Statistics have been employed in healthcare since the late 1800s. To reduce the death rate of British troops in Crimea, Florence Nightingale utilized a statistical technique. In 1854, Nightingale traveled to a British military camp in the suburbs of Constantinople with 38 nurses (McEnroe, 2020). She realized that the health situation in these camps was dire. Injured troops were left on the floor, and the few physicians working in a filthy atmosphere were urgently trying to handle patients with rudimentary facilities. She applied her mathematical skills to record the hospital’s death rate. According to statistics, for every thousand injured troops, six hundred died as a result of contagious and infectious illnesses. According to McDonald (2019), Nightingale noted that if reforms had been done before admitting troops to the hospital, hundreds of unnecessary fatalities might have been avoided. Her thorough records were crucial in modern-day statistical quality measurement, and she was a pioneer in the collection, tabulation, interpretation, and graphical presentation of descriptive statistics (McDonald, 2019). Her graphical data was named to depict a Coxcomb, which is now known as a pie chart.
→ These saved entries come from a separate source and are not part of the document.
(** * Snowflake identifier generator: a shallow embedding of
      [golang/snowflake.go] (with the [getNextMill] of [java/SnowflakeId.java]
      as the sibling implementation) and its verification.

    An identifier is an [int64] laid out, most significant bit first, as
    1 sign bit, 41 bits of millisecond offset from [start_timestamp],
    4 bits of data-center id, 6 bits of machine id and 12 bits of sequence.

    Go's [int64] is modelled as [Z] with the two's-complement wrap-around
    written out ([wrap64]); the mutable receiver [*snowFlakeId] and the wall
    clock are threaded through a small state monad [M]; a loop that may spin
    for ever is given fuel, and running out of fuel is the only way a
    computation of [M] yields [None]. *)

From Stdlib Require Import ZArith Lia Bool List String.
Import ListNotations.

Local Open Scope Z_scope.

(** ** Machine integers *)

Module Int64.

Definition min_int : Z := - 2 ^ 63.
Definition max_int : Z := 2 ^ 63 - 1.

Definition in_range (z : Z) : Prop := min_int <= z <= max_int.

(** Two's-complement reduction of a mathematical integer to [int64]. *)
Definition wrap64 (z : Z) : Z := (z + 2 ^ 63) mod 2 ^ 64 - 2 ^ 63.

Definition add (a b : Z) : Z := wrap64 (a + b).
Definition sub (a b : Z) : Z := wrap64 (a - b).
(** [a << n]: the bits shifted past bit 63 are dropped. *)
Definition shl (a n : Z) : Z := wrap64 (Z.shiftl a n).
(** [a >> n] on a signed operand is the arithmetic shift. *)
Definition shr (a n : Z) : Z := Z.shiftr a n.

End Int64.

(** ** Constants of [snowflake.go] *)

Definition start_timestamp : Z := 1480166465631.

Definition sequence_bit : Z := 12.
Definition machine_bit : Z := 6.
Definition data_center_bit : Z := 4.
Definition timestamp_bit : Z := 41.
Definition sign_bit : Z := 1.

Definition negativeOne : Z := -1.
Definition max_sequence : Z :=
  Z.lxor negativeOne (Int64.shl negativeOne sequence_bit).
Definition max_machine_num : Z :=
  Z.lxor negativeOne (Int64.shl negativeOne machine_bit).
Definition max_data_center_num : Z :=
  Z.lxor negativeOne (Int64.shl negativeOne data_center_bit).
Definition max_timestamp_num : Z :=
  Z.lxor negativeOne (Int64.shl negativeOne timestamp_bit).

Definition machine_left : Z := sequence_bit.
Definition data_center_left : Z := sequence_bit + machine_bit.
Definition timestamp_left : Z := data_center_left + data_center_bit.

(** ** The generator *)

(** The struct [snowFlakeId]; its [lock] field guards [NextId] and carries no
    data, so the sequential model leaves it out. *)
Record snowFlakeId : Type := mkSnowFlakeId {
  DataCenterId : Z;
  MachineId : Z;
  Sequence : Z;
  LastTimeStamp : Z
}.

Definition error : Type := string.
Definition errors_New (msg : string) : error := msg.

Definition err_data_center : error :=
  errors_New "DtaCenterId can't be greater than MAX_DATA_CENTER_NUM or less than 0！".
Definition err_machine : error :=
  errors_New "MachineId can't be greater than MAX_MACHINE_NUM or less than 0！".
Definition err_clock : error :=
  errors_New "Clock moved backwards.  Refusing to generate id".

(** [NewInstance]: Go returns the pair (generator, error); on an error the
    generator still carries [Sequence = 0] and [LastTimeStamp = -1] and the
    zero identity. *)
Definition NewInstance (dataCenterId machineId : Z) : snowFlakeId * option error :=
  let sf := mkSnowFlakeId 0 0 0 negativeOne in
  if (dataCenterId >? max_data_center_num) || (dataCenterId <? 0) then
    (sf, Some err_data_center)
  else if (machineId >? max_machine_num) || (machineId <? 0) then
    (sf, Some err_machine)
  else
    (mkSnowFlakeId dataCenterId machineId (Sequence sf) (LastTimeStamp sf), None).

(** ** Decoding *)

Definition ParseDataCenter (id : Z) : Z :=
  Int64.shr (Z.land id (Int64.shl max_data_center_num data_center_left))
            data_center_left.

Definition ParseMachineId (id : Z) : Z :=
  Int64.shr (Z.land id (Int64.shl max_machine_num machine_left)) machine_left.

Definition ParseDateTime (id : Z) : Z :=
  Int64.shr (Z.land id (Int64.shl max_timestamp_num timestamp_left))
            timestamp_left.

Definition ParseSequence (id : Z) : Z := Z.land id max_sequence.

(** ** The state monad of a call

    A call runs against the receiver [self] and the wall clock.  The clock is
    the sequence [clock 0, clock 1, ...] of the values that successive calls of
    [time.Now().UnixNano() / 1e6] return; [reads] counts the readings taken so
    far. *)

Record world : Type := mkWorld {
  self : snowFlakeId;
  reads : nat
}.

Definition M (A : Type) : Type := world -> option (A * world).

Definition ret {A} (a : A) : M A := fun w => Some (a, w).

Definition bind {A B} (c : M A) (k : A -> M B) : M B :=
  fun w => match c w with
           | Some (a, w') => k a w'
           | None => None
           end.

(** The computation that never returns (the fuel of a loop is exhausted). *)
Definition spin {A} : M A := fun _ => None.

Declare Scope go_scope.
Delimit Scope go_scope with go.
Notation "x <- c ;; k" := (bind c (fun x => k))
  (at level 61, c at next level, right associativity) : go_scope.
Notation "c ;;; k" := (bind c (fun _ => k))
  (at level 61, right associativity) : go_scope.
Local Open Scope go_scope.

Definition this : M snowFlakeId := fun w => Some (self w, w).

Definition set_Sequence (v : Z) : M unit := fun w =>
  let p := self w in
  Some (tt, mkWorld (mkSnowFlakeId (DataCenterId p) (MachineId p) v (LastTimeStamp p))
                    (reads w)).

Definition set_LastTimeStamp (v : Z) : M unit := fun w =>
  let p := self w in
  Some (tt, mkWorld (mkSnowFlakeId (DataCenterId p) (MachineId p) (Sequence p) v)
                    (reads w)).

Section Clock.

Variable clock : nat -> Z.

(** [getNewTimeStamp]: one reading of the clock. *)
Definition getNewTimeStamp : M Z := fun w =>
  Some (clock (reads w), mkWorld (self w) (S (reads w))).

(** The loop of [getNextMill] in [snowflake.go]:
    [for { if mill <= p.LastTimeStamp { mill = p.getNewTimeStamp(); break } }].
    When the test fails the body does nothing and the loop goes round again. *)
Fixpoint getNextMill_loop (fuel : nat) (mill : Z) : M Z :=
  match fuel with
  | O => spin
  | S fuel' =>
      p <- this ;;
      if mill <=? LastTimeStamp p then
        mill' <- getNewTimeStamp ;;
        ret mill'
      else
        getNextMill_loop fuel' mill
  end.

Definition getNextMill (fuel : nat) : M Z :=
  mill <- getNewTimeStamp ;;
  getNextMill_loop fuel mill.

(** [NextId]; the result is Go's pair (id, error). *)
Definition NextId (fuel : nat) : M (Z * option error) :=
  currTimeStamp <- getNewTimeStamp ;;
  p <- this ;;
  if currTimeStamp <? LastTimeStamp p then
    ret (0, Some err_clock)
  else
    currTimeStamp <-
      (if currTimeStamp =? LastTimeStamp p then
         set_Sequence (Z.land (Int64.add (Sequence p) 1) max_sequence) ;;;
         p <- this ;;
         if Sequence p =? 0 then getNextMill fuel else ret currTimeStamp
       else
         set_Sequence 0 ;;;
         ret currTimeStamp) ;;
    set_LastTimeStamp currTimeStamp ;;;
    p <- this ;;
    ret (Z.lor (Z.lor (Z.lor
           (Int64.shl (Int64.sub currTimeStamp start_timestamp) timestamp_left)
           (Int64.shl (DataCenterId p) data_center_left))
           (Int64.shl (MachineId p) machine_left))
           (Sequence p),
         None).

(** [n] calls of [NextId] one after the other, as the mutex orders them;
    the results are collected in call order. *)
Fixpoint NextIds (fuel : nat) (n : nat) : M (list (Z * option error)) :=
  match n with
  | O => ret []
  | S n' =>
      r <- NextId fuel ;;
      rs <- NextIds fuel n' ;;
      ret (r :: rs)
  end.

End Clock.

(** The [getNextMill] of [SnowflakeId.java]:
    [while (mill <= lastTimeStamp) { mill = getNewTimeStamp(); }]. *)
Module Java.

Section Clock.

Variable clock : nat -> Z.

Fixpoint getNextMill_loop (fuel : nat) (mill : Z) : M Z :=
  match fuel with
  | O => spin
  | S fuel' =>
      p <- this ;;
      if mill <=? LastTimeStamp p then
        mill' <- getNewTimeStamp clock ;;
        getNextMill_loop fuel' mill'
      else
        ret mill
  end.

Definition getNextMill (fuel : nat) : M Z :=
  mill <- getNewTimeStamp clock ;;
  getNextMill_loop fuel mill.

End Clock.

End Java.

(** ** The class [SnowflakeId] of [SnowflakeId.java]

    The Java class has the layout of the Go package except that the machine
    and the data center take 5 bits each.  Its fields [dataCenterId],
    [machineId], [sequence] and [lastTimeStamp] are the fields of
    [snowFlakeId]; [synchronized] plays the part of the Go mutex. *)

Module SnowflakeId.

(** [a << n] and [a >> n] on [long]: only the six low bits of the distance
    are used. *)
Definition shl (a n : Z) : Z := Int64.shl a (Z.land n 63).
Definition shr (a n : Z) : Z := Int64.shr a (Z.land n 63).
Healthcare is a significant social, political, and economic problem in the United States. The American healthcare industry provides unique challenges for data collection, processing, and dissemination. As a result, health statistics systems have expanded significantly in tandem with the industry’s expansion. According to Moumtzoglou (2021), revolutionary medicine begins and ends with statistical analysis. Data is gathered and reported in clinical trials of new technologies and therapies to balance the advantages and dangers of the goods. Vaccines to prevent smallpox and polio were created throughout the twentieth century. These life-saving vaccines’ safety and efficacy were evaluated utilizing statistically designed clinical trials and statistical quality control throughout production. Pharmaceutical firms use comparable statistical analyses now as they develop medications for the treatment and management of a wide range of diseases.
Statistical analysis is being used by healthcare organizations to assess their performance results. To optimize efficiency, hospitals and other big provider service companies adopt data-driven, continuous quality improvement initiatives. Many hospitals, for example, use statistical process control (SPC) charts to track nurse-sensitive indicators and adverse events (Moumtzoglou, 2021). The use of SPC charts can extend beyond monitoring event rates to other sorts of measurements, such as the average duration of hospital stay or the typical cost of treating patients with a certain condition.
References
McEnroe, N. (2020). Celebrating Florence Nightingale’s bicentenary. The Lancet, 395(10235), 1475-1478.
McDonald, L. (2019). Florence Nightingale: A Reference Guide to Her Life and Works. Rowman & Littlefield Publishers.
Moumtzoglou, A. S. (2021). Is Statistical Process Control (SPC) Obsolete? International Journal of Reliable and Quality E-Healthcare (IJRQEH), 10(2), 1-3.